Officially, as of Tuesday, Mexico reported more than 226,000 cases and 27,769 deaths. In total, Latin America has more than 2.5 million cases and represents approximately half of all new daily deaths worldwide.
What worries many health professionals is that neither Mexico nor Brazil, which are Latin American powers in terms of economic power and population size, have shown a great willingness or ability to change the trend.
Brazilian President Jair Bolsonaro, who privileges employment over confinement, met with large crowds of supporters last weekend, even holding a girl in his arms for photos. (Neither of them wore a mask.) And Andrés Manuel López Obrador recently concluded a week-long tour of Mexico.
“The Mexican government has stated that it is not intended to count every single case, but to resort to modern and proven efficient mechanisms to tackle the pandemic,” López-Gatell said at a Senate hearing in late May. On Tuesday, he said that “hypertension, diabetes, and obesity are the three most associated co-morbidities in COVID-19 deaths.”
In a region where more than a third of the population lives in poverty, most Latin American nations cannot afford to completely shut down the economy or approve large stimulus packages to offset the consequences.
Facing the pandemic, the US was completing its biggest economic boom, while Latin America, for the most part, was in reverse. Argentina and Ecuador were involved in a debt crisis. Mexico entered a recession, while in 2019 Brazil registered its fourth consecutive year of unemployment above 10%. And then there is Venezuela, the collapse of which has forced a diaspora of millions to cross borders.

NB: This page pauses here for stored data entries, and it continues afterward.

(* ===== verification/Flow.v ===== *)
(** * Flow: [contrib/uap-web/app.js], the running application

    The whole page as a machine.  Its state is the module's variables, the wallet
    objects, the page with what is typed into it, the camera scans and the
    asynchronous work that is pending; its inputs are a click on a button that is
    on the page, a keystroke, the completion of a pending task, and what the
    camera and the clipboard report.  A handler runs to its first [await] and
    leaves a task; a task, when it completes, runs its call on the world and then
    the code that follows the [await], which reads the module's variables as they
    are by then.  Tasks complete in any order.

    The theorems are in the files that follow.  [FlowProps]: what every reachable
    page is and what a review screen lets the user sign.  [FlowLock]: what a locked
    wallet can do.  [FlowRefine]: that the badge and the sign-in handlers implement
    the models of [App] and [Wallet].  [FlowLoad]: that what a screen waits for is
    on its way.  [FlowRuns] has the runs that show where two
    tasks in flight get into each other's way. *)

From stdpp Require Import base tactics option list numbers strings pretty relations.
From Stdlib Require Import ZArith Lia Ascii.
From S2P Require Import Prelude JsInt JsStr JsNum JsVal Effects Words Sha256 Addr Script Tx Payments Orders.
From S2P Require Import Transfer Market Mint Sell Cancel Api App Mnemonic Bip32 Wallet Dom Qrscan Views.

#[export] Instance sell_state_rebuild : Rebuild sell_state := λ s,
  SellState (se_positions s) (se_loadError s) (se_selectedKey s) (se_priceSats s) (se_plan s) (se_error s).
#[export] Instance my_orders_state_rebuild : Rebuild my_orders_state := λ s,
  MyOrdersState (mo_orders s) (mo_loadError s) (mo_selectedOrder s) (mo_cancelError s) (mo_cancelling s).
#[export] Instance mint_state_rebuild : Rebuild mint_state := λ s,
  MintState (mt_ticker s) (mt_multiplier s) (mt_amountSats s) (mt_plan s) (mt_planErrors s) (mt_error s).
#[export] Instance send_state_rebuild : Rebuild send_state := λ s,
  SendState (sd_positions s) (sd_fundingUtxos s) (sd_feeRate s) (sd_loadError s) (sd_selectedKey s) (sd_toPubKey s)
    (sd_toAddress s) (sd_amountCoins s) (sd_plan s) (sd_planErrors s) (sd_error s) (sd_scanNotice s) (sd_scanError s)
    (sd_scanning s).
#[export] Instance market_state_rebuild : Rebuild market_state := λ s,
  MarketState (mk_selectedOrder s) (mk_fillPlan s) (mk_fillError s).
(* ===== verification/FlowRefine.v ===== *)
(** * FlowRefine: the machine implements the small models

    [App] models the badge of a broadcast by the events it sees, and [Wallet] the
    sign-in screens as a session in which every handler runs to its end.  Here the
    machine of [Flow] is shown to do to its badge what the events of its inputs
    say, in every interleaving; and its sign-in handlers, each followed by the
    completion of the work it started, to be those of the session. *)

From stdpp Require Import base tactics option list numbers strings pretty relations.
From Stdlib Require Import ZArith Lia Ascii.
From S2P Require Import Prelude JsInt JsStr JsNum JsVal Effects Words Sha256 Addr Script Tx Payments Orders.
From S2P Require Import Transfer Market Mint Sell Cancel Api App Mnemonic Bip32 Wallet Dom Qrscan Views Flow FlowProps.

#[local] Opaque render.

(** ** The badge *)

Section badge.
Context `{!Page handler} {W : Type} `{!Env W}.
Abbreviation st := (appl W).
Implicit Types s : st.

Lemma render_badge s : broadcastStatus (render s) = broadcastStatus s.
Proof. destruct (render_frame s) as [_ []]. done. Qed.
Lemma go_badge c s : broadcastStatus (go c s) = broadcastStatus s.
Proof. unfold go. by rewrite render_badge. Qed.
Lemma fill_badge v r s : broadcastStatus (fill_view v r s) = broadcastStatus s.
Proof. by destruct (fill_view_state v r s) as (_ & _ & _ & ? & _). Qed.
Lemma show_error_badge v i t s : broadcastStatus (show_error_in v i t s) = broadcastStatus s.
Proof. unfold show_error_in. by destruct (_ =? _)%nat. Qed.
Lemma append_badge r s : broadcastStatus (append_part r s) = broadcastStatus s.
Proof. unfold append_part. by destruct r as [[]|]. Qed.
Lemma render_if_badge c s : broadcastStatus (render_if c s) = broadcastStatus s.
Proof. unfold render_if. case_match; [by rewrite render_badge|done]. Qed.
Lemma add_task_badge t s : broadcastStatus (add_task t s) = broadcastStatus s.
Proof. done. Qed.
End badge.

Ltac same_badge :=
  repeat first [ progress rewrite ?add_task_badge, ?render_badge, ?go_badge, ?fill_badge, ?show_error_badge, ?append_badge,
                   ?render_if_badge | reflexivity | case_match ].

Section badge_steps.
Context `{!Page handler} {W : Type} `{!Env W}.
Abbreviation st := (appl W).
Implicit Types s : st.

Lemma start_lock_badge p v i s : broadcastStatus (start_lock p v i s) = broadcastStatus s.
Proof. unfold start_lock. same_badge. Qed.

Lemma scan_badge n e s : broadcastStatus (scan_input n e s) = broadcastStatus s.
Proof. unfold scan_input, scan_done. same_badge. Qed.

Lemma broadcast_done_badge t s : broadcastStatus (broadcast_done t s) = badge_step (broadcastStatus s) (Accepted t).
Proof. unfold broadcast_done. cbv zeta. destruct (wallet_address _); same_badge. Qed.

Lemma poll_done_badge t r s : broadcastStatus (poll_done t r s) = badge_step (broadcastStatus s) (PollResolved t r).
Proof.
  unfold poll_done. destruct (broadcastStatus s) as [[current b]|] eqn:Hb; [|exact Hb]. cbv zeta.
  destruct (negb (str_eqb current t)) eqn:E; [cbn; by rewrite Hb, E|].
  destruct (bool_decide _); [rewrite render_badge|]; cbn; by rewrite E.
Qed.

Lemma sign_in_badge s :
  broadcastStatus (createNewWallet s) = broadcastStatus s ∧ broadcastStatus (finishWalletSetup s) = broadcastStatus s
  ∧ broadcastStatus (doRestore s) = broadcastStatus s ∧ broadcastStatus (doUnlock s) = broadcastStatus s
  ∧ broadcastStatus (lockWallet s) = broadcastStatus s.
Proof.
  split_and!.
  - unfold createNewWallet, start_create. by destruct (create _ _ _ _ _ _) as [[w n]|e].
  - unfold finishWalletSetup. destruct (value_of _ s); [apply start_lock_badge|done].
  - unfold doRestore, start_create. destruct (value_of "mnemonic-input" s), (value_of "restore-passphrase" s); try done.
    by destruct (create _ _ _ _ _ _) as [[w n]|e].
  - unfold doUnlock, ensure_wallet. destruct (value_of _ s); [|done].
    destruct (wallet_ref s) eqn:Hr; [by rewrite Hr|]. destruct (stg s); [|apply show_error_badge].
    destruct (Wallet_new _ _ _ _ _) as [[w n]|e]; [done|apply show_error_badge].
  - unfold lockWallet. destruct (wallet_ref s), (the_wallet s); [by rewrite go_badge|done..].
Qed.

(** The equation, behind a constructor: comparing two states by their badges must not evaluate them. *)
Inductive badge_is (b : badge) s : Prop := BadgeIs (H : broadcastStatus s = b).
Lemma badge_is_inv b s : badge_is b s → broadcastStatus s = b.
Proof. by intros []. Qed.

Lemma load_send_badge s : broadcastStatus (loadSendData s) = broadcastStatus s.
Proof. unfold loadSendData, send_load_failed. destruct (own_pubkey_hex s); [done|by rewrite render_if_badge]. Qed.

Lemma start_sell_badge s : broadcastStatus (startSell s) = broadcastStatus s.
Proof.
  apply badge_is_inv. unfold startSell. cbv zeta. match goal with |- context [go Ssell ?x] =>
    assert (broadcastStatus (go Ssell x) = broadcastStatus s) as Hx by (by rewrite go_badge); revert Hx; generalize (go Ssell x) end.
  intros y Hy. unfold sell_load_failed. destruct (own_pubkey_hex y); split; [exact Hy|by rewrite render_if_badge].
Qed.

Lemma start_scan_badge s : broadcastStatus (startAddressScan s) = broadcastStatus s.
Proof.
  apply badge_is_inv. unfold startAddressScan. cbv zeta. destruct (negb _); [split; by rewrite render_badge|].
  match goal with |- context [append_part ?r ?x] =>
    assert (broadcastStatus (append_part r x) = broadcastStatus s) as Hx by (by rewrite append_badge, render_badge);
    revert Hx; generalize (append_part r x) end.
  intros y Hy. split. exact Hy.
Qed.

Lemma confirmCancel_badge s : broadcastStatus (confirmCancel s) = broadcastStatus s.
Proof.
  apply badge_is_inv. unfold confirmCancel, cancel_failed. cbv zeta.
  destruct (mo_selectedOrder _); [|done]. destruct (negb _); [done|].
  match goal with |- context [render ?x] =>
    assert (broadcastStatus (render x) = broadcastStatus s) as Hx by (by rewrite render_badge); revert Hx; generalize (render x) end.
  intros y Hy. destruct (key ← wallet_key y; _) as [sig|e]; split; [exact Hy|by rewrite render_badge].
Qed.

Lemma plan_badge s :
  broadcastStatus (planMintTx s) = broadcastStatus s ∧ broadcastStatus (planSendTx s) = broadcastStatus s
  ∧ broadcastStatus (planSellFlow s) = broadcastStatus s.
Proof.
  split_and!.
  - unfold planMintTx.
    destruct (value_of "mint-ticker" s), (value_of "mint-multiplier" s), (value_of "mint-amount" s); try done. cbv zeta.
    by destruct (wallet_address _).
  - unfold planSendTx. cbv zeta.
    match goal with |- broadcastStatus (match ?r with _ => _ end) = _ => destruct r as [[plan|errors]|e] end;
      [by rewrite go_badge|by rewrite render_badge|done].
  - unfold planSellFlow. cbv zeta. destruct (wallet_address _); [|done].
    destruct (negb _); [by rewrite render_badge|by rewrite go_badge].
Qed.
Lemma loading_resume_other t s : other_work t = true → loading [] s → loading [] (resume t s).
Proof.
  intros Ht Hl.
  destruct t; try discriminate Ht; cbn [resume]; try assumption;
    try lazymatch goal with
    | |- loading [] (await_settled _ _ _) => apply loading_await_settled; [exact Hl|intros wd r' Hw]
    | |- loading [] (await _ _ _) => apply (loading_await []); [exact Hl|intros wd r' _ Hw]
    end.
  - destruct r; [load_paints Hl|exact Hl].
  - destruct r; [|exact Hl]. cbv zeta. apply loading_append; [apply solid_create|same_load Hl].
  - destruct (heap s !! w); [|exact Hl]. cbn. load_paints Hl.
  - destruct r; [apply loading_start_lock; same_load Hl|by apply loading_show_error].
  - destruct (heap s !! w); [|exact Hl]. destruct (unlock _ _ _ _ _) as [x [[]|e]];
      [load_paints Hl|apply loading_show_error; same_load Hl..].
  - unfold mint_planned. destruct r' as [[us rate]|e]; [|load_paints Hw]. destruct (wallet_address _); [|exact Hw].
    destruct (planMint _ _ _ _ _); load_paints Hw.
  - unfold mint_utxos_loaded. destruct r'; [|by apply loading_mint_failed].
    destruct (wallet_key _); [|exact Hw]. destruct (wallet_address _); [by apply loading_add|exact Hw].
  - unfold mint_published. destruct r'; [apply loading_broadcast_done|by apply loading_mint_failed].
  - destruct r'; [|exact Hw]. unfold poll_done. destruct (broadcastStatus _) as [[current b]|]; [|exact Hw].
    destruct (negb _); [exact Hw|]. cbv zeta. destruct (bool_decide _); [load_paints Hw|same_load Hw].
  - unfold send_published. destruct r'; [apply loading_broadcast_done|load_paints Hw].
  - unfold fill_published. destruct r'; [apply loading_broadcast_done|load_paints Hw].
  - unfold sell_published. destruct r'; load_paints Hw.
  - unfold cancel_done. destruct r'; [load_paints Hw|by apply loading_cancel_failed].
Qed.

Ltac fill_ends Hv Hl lem :=
  match type of Hl with loading [?t] _ =>
    eapply (loading_fill t); [reflexivity|exact (Hv _ _ eq_refl)|reflexivity|apply lem|first [exact Hl|same_load Hl]] end.
Ltac load_ends Hl lem := match type of Hl with loading [?t] _ => by apply (lem t) end.

(** The fetches that are waited for: the next of them follows, or the wait ends. *)
Lemma getPositions_drawable hex w w' p :
  getPositions baseUrl fetchImpl hex true w = (w', Ok p) → forallb drawable (elements (tg_data p)) = true.
Proof.
  intros (? & ? & _ & [_ H]%lift_Ok)%io_bind_Ok. apply check_list_shaped in H as (-> & l & -> & Hl); [|done].
  simpl. induction Hl as [|q l [Hq _] _ IH]; [done|]. simpl. rewrite IH, andb_true_r.
  apply Forall_cons in Hq as [Hq _]. unfold drawable. by destruct (field q "txid").
Qed.

Lemma loading_resume_load t s : other_work t = false → task_ok s t → loading [t] s → loading [] (resume t s).
Proof.
  intros Ht Hok Hl.
  assert (∀ w, task_ok (s <| world := w |>) t) as Hv by (intros w v c Hv; apply view_world; by apply Hok).
  destruct t; try discriminate Ht; cbn [resume]; eapply (loading_await _); try exact Hl; intros wd r Hm Hw;
    specialize (Hv wd); revert Hv Hw; generalize (s <| world := wd |>); clear Hok Hl; intros s' Hv Hl.
  - fill_ends Hv Hl fills_balance.
  - destruct (p ← r; _) as [[ps a]|] eqn:Hp; [|load_ends Hl loading_send_end].
    apply bind_Ok in Hp as (p & -> & (a' & _ & [= <- <-])%bind_Ok). apply getPositions_drawable in Hm.
    load_ends Hl loading_next.
  - destruct r; [load_ends Hl loading_next|load_ends Hl loading_send_end].
  - destruct r; load_ends Hl loading_send_end.
  - fill_ends Hv Hl fills_market.
  - unfold fill_position_loaded. destruct (p ← r; _) as [[]|]; [load_ends Hl loading_next|].
    fill_ends Hv Hl fills_failed.
  - unfold fill_utxos_loaded. destruct r; [load_ends Hl loading_next|].
    fill_ends Hv Hl fills_failed.
  - unfold fill_fee_loaded. destruct (resp ← r; _) as [[]|];
      [|fill_ends Hv Hl fills_failed].
    destruct (planFill _ _ _ _ _) as [plan|errors];
      [|fill_ends Hv Hl fills_refused].
    cbv zeta. fill_ends Hv Hl fills_review.
  - destruct r; load_ends Hl loading_sell_end.
  - unfold my_orders_loaded. destruct r; [fill_ends Hv Hl fills_my_orders|fill_ends Hv Hl fills_my_orders_failed].
Qed.

Lemma loading_remove i t s : tasks s !! i = Some t → loading [] s → loading [t] (remove_task i s).
Proof.
  intros Ht [[Hsd Hse] Hb Ho].
  assert (∀ p : task → bool, existsb p ([] ++ tasks s) = true → existsb p ([t] ++ tasks (remove_task i s)) = true) as Hp.
  { intros p. cbn. rewrite <- (take_drop_middle _ _ _ Ht) at 1. rewrite !existsb_app. simpl. rewrite !orb_true_iff. tauto. }
  split; [split|intros Hs; specialize (Hb Hs)|exact Ho]; [intros Hc Hn; apply Hp; auto..|].
  change (cur (remove_task i s)) with (cur s). destruct (cur s); try exact Hb; (split; [apply Hb|apply Hp, Hb]).
Qed.

Lemma loading_resume t s : task_ok s t → loading [t] s → loading [] (resume t s).
Proof.
  intros Hok Hl. destruct (other_work t) eqn:Ht; [|by apply loading_resume_load].
  apply loading_resume_other; [done|]. destruct (other_work_no_load t (page_id s) Ht) as (H1 & H2 & H3).
  by apply (loading_drop t).
Qed.

Lemma loading_step e s : inv s → loading [] s → loading [] (step e s).
Proof.
  intros Hinv Hl. destruct e as [k|id v|i|i ok|n e]; cbn [step].
  - destruct (buttons s !! k) as [h|] eqn:Hb; [|exact Hl]. apply loading_handler; [|exact Hl].
    eapply buttons_offered; [exact Hinv|]. by eapply list_elem_of_lookup_2.
  - destruct (find_page _ _); [same_load Hl|exact Hl].
  - destruct (tasks s !! i) as [t|] eqn:Ht; [|exact Hl]. pose proof (loading_remove i t s Ht Hl) as Hr.
    assert (task_ok (remove_task i s) t) as Hok by exact (Forall_lookup_1 _ _ _ _ (inv_tasks _ Hinv) Ht).
    destruct t; try exact Hl; by apply loading_resume.
  - destruct (tasks s !! i) as [[]|] eqn:Ht; try exact Hl. pose proof (loading_remove i _ s Ht Hl) as Hr.
    apply (loading_drop Tcopy) in Hr; [load_paints Hr|done..].
  - destruct e; try exact Hl; by apply loading_scan.
Qed.

Lemma reachable_loading s : reachable s → loading [] s.
Proof.
  intros (w & es & ->). assert (inv (loaded w) ∧ loading [] (loaded w)) as H.
  { split; [apply loaded_inv|]. unfold loaded. apply loading_render. by apply fed_elsewhere. }
  unfold run. revert H. generalize (loaded w). induction es as [|e es IH]; intros s [H1 H2]; [done|].
  simpl. apply IH. split; [by apply step_inv|by apply loading_step].
Qed.
(** * DesktopBrowserWindow: navigation, load, title and close policies

    A shallow embedding of [src/node/desktop/src/main/desktop-browser-window.ts].

    The class wires event handlers onto a host window.  Each handler is
    embedded as a computation in a small monad that threads the wrapper
    object ([this]), records the calls made on the host and on the
    collaborators, and carries JavaScript exceptions.  The collaborators that
    live outside the file (the runtime's [URL] class, [isSafeHost],
    [appState], the script-injection promise, ...) are the fields of a record
    the handlers are parameterised by. *)

From Stdlib Require Import String Ascii List Bool Arith Lia.
Import ListNotations.
Open Scope string_scope.

Set Implicit Arguments.

(** ** JavaScript values used by the class *)

(** A thrown or rejected value; only its message is ever inspected (logged). *)
Record Error := { message : string }.

(** The two fields of the runtime's [URL] object the handler reads:
    [hostname] (no port) and [host] (with the port when there is one). *)
Record URL := { hostname : string; host : string }.

(** How an expression completes: normally with a value, or by throwing. *)
Inductive Completion (A : Type) : Type :=
| Normal (a : A)
| Throw (e : Error).
Arguments Throw {A} e.

(** A settled promise; the fulfilment value is never used by the class. *)
Inductive Promise : Type :=
| Resolved
| Rejected (reason : Error).

(** Opaque handles of host objects. *)
Record WebContents := { webContentsId : nat }.
Record BrowserWindowHandle := { windowId : nat }.

(** [details.disposition] of a window-open request. *)
Inductive Disposition : Type :=
| default_disposition
| foreground_tab
| background_tab
| new_window
| save_to_disk
| other_disposition.

Record HandlerDetails := { details_url : string; disposition : Disposition }.

(** What a window-open handler returns to the host: [{ action: 'deny' }], or
    an allowing answer with the overriding window options behind a tag. *)
Inductive WindowOpenHandlerResponse : Type :=
| action_deny
| action_allow (overrideOptions : nat).

Record ToolbarButton := { tooltip : string; iconPath : string; onClick : string }.
Record ToolbarData := { buttons : list ToolbarButton }.

(** ** WindowConstructorOptions

    Optional fields are [option]s; [parent] is a weak reference, kept as the
    identifier of the parent wrapper. *)
Record WindowConstructorOptions := {
  showToolbar : option bool;
  adjustTitle : option bool;
  autohideMenu : option bool;
  name : string;
  baseUrl : option string;
  parent : option nat;
  opener : option WebContents;
  allowExternalNavigate : option bool;
  addApiKeys : option (list string);
  existingWindow : option BrowserWindowHandle
}.

(** [a ?? b] *)
Definition nullish {A} (a : option A) (b : A) : A :=
  match a with Some v => v | None => b end.

(** Truthiness of an optional boolean, string and object, as tested by [if],
    [!] and [&&]: [undefined], [false] and the empty string are falsy. *)
Definition truthy_bool (b : option bool) : bool :=
  match b with Some true => true | _ => false end.

Definition truthy_string (s : option string) : bool :=
  match s with
  | Some EmptyString => false
  | Some (String _ _) => true
  | None => false
  end.

Definition truthy_object {A} (o : option A) : bool :=
  match o with Some _ => true | None => false end.

(** [hay.includes(needle)] *)
Fixpoint includes (needle hay : string) : bool :=
  if prefix needle hay then true
  else match hay with
       | EmptyString => false
       | String _ rest => includes needle rest
       end.

(** ** The wrapper object

    [window_title] is the chrome title of the owned host window;
    [close_listener] tells whether the constructor attached the ['close']
    listener to it. *)
Record DesktopBrowserWindow := {
  options : WindowConstructorOptions;
  failLoad : bool;
  window_title : string;
  close_listener : bool
}.

Definition set_failLoad (b : bool) (this : DesktopBrowserWindow) : DesktopBrowserWindow :=
  {| options := options this; failLoad := b;
     window_title := window_title this; close_listener := close_listener this |}.

Definition set_window_title (t : string) (this : DesktopBrowserWindow) : DesktopBrowserWindow :=
  {| options := options this; failLoad := failLoad this;
     window_title := t; close_listener := close_listener this |}.

(** ** Calls observed on the host and on the collaborators

    [enter_finishLoading] is a ghost event: it records that the finish routine
    was entered and with which argument. *)
Inductive Call : Type :=
| event_preventDefault
| shell_openExternal (url : string)
| logger_logError (err : Error)
| console_error (msg : string) (err : Error)
| window_setTitle (title : string)
| webContents_executeJavaScript (cmd : string)
| toolbarManager_createAndShowToolbar (data : ToolbarData)
| appState_windowOpening
| enter_finishLoading (succeeded : bool).
(** * ai_cost_guard: baseline, anomaly detection, guardrails, simulation, pricing

    A shallow embedding of the analytical core of [ai_cost_guard]
    ([core/baseline.py], [core/anomaly.py], [core/guardrails.py],
    [core/simulation.py], [core/pricing.py]) together with the part of
    [storage/repository.py] the simulation reads from.

    Conventions of the embedding.
    - Python [float] and [Decimal] values are exact rationals ([Q]); results
      are compared with [==] ([Qeq]).  Rounding of binary floating point is
      not modelled.  [float('inf')] is the constructor [Infinity] of [efloat].
    - Python [int] is [Z]; [len] is [Z.of_nat (length _)].
    - [datetime] is a number of microseconds ([Z]); [datetime.now()] is an
      explicit argument [now].
    - An attribute that the code tests against [None] is an [option].
    - A raised exception is [Raise e]; a normal return is [Ok v].
    - An f-string is the list of its literal pieces and formatted holes
      ([message]); rendering a hole to digits is not modelled. *)

From Stdlib Require Import String ZArith QArith Qround List Bool Lia Lqa.
From Stdlib Require Import Permutation Sorted.
Import ListNotations.

Local Open Scope string_scope.
Local Open Scope Z_scope.
Local Open Scope list_scope.

(* ===================================================================== *)
(** * Part I: the program                                                 *)
(* ===================================================================== *)

(** ** Python runtime pieces shared by the modules *)

Module Py.

(** One hole or literal piece of an f-string. *)
Inductive fragment : Type :=
| Lit (s : string)            (* literal text *)
| Str (s : string)            (* {s} *)
| Int (z : Z)                 (* {z} *)
| IntComma (z : Z)            (* {z:,} *)
| Fixed (digits : nat) (q : Q)       (* {q:.2f}, {q:.4f} *)
| FixedComma (digits : nat) (q : Q). (* {q:,.0f} *)

Definition message : Type := list fragment.

(** [class EnforcementAction(Enum)] of [core/guardrails.py]; it is declared
    here because [GuardrailViolation] carries one. *)
Inductive EnforcementAction : Type :=
| ALLOW | WARN | DOWNGRADE | THROTTLE | BLOCK.

Inductive db_error : Type :=
| NoSuchTableError      (* "no such table: llm_usage_event" *)
| OtherDbError.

There are signs that the positivity rate could be decreasing in Chile, where the Ministry of Health wants to reduce the level to 10%. And the Brazilian Ministry of Health launched last week a plan to test more than 20% of the population, 210 million people by the end of the year, although half of the tests will correspond to the so-called rapid antibody tests, whose reliability is under debate in the medical community.
The World Health Organization recommends that countries achieve test positivity rates of 5% or less for 14 days before reopening.
“It is necessary to carry out tests on mild cases,” said Adalja. “Those cases that are not being tested are spreading to other people.”
The purpose of mass testing is to find asymptomatic and pre-symptomatic carries of the coronavirus and isolate them to reduce infections of people they come in contact with. The majority of COVID-19 carriers are asymptomatic or show only mild symptoms, who wouldn’t qualify for testing in Mexico, and they have fueled the pandemic.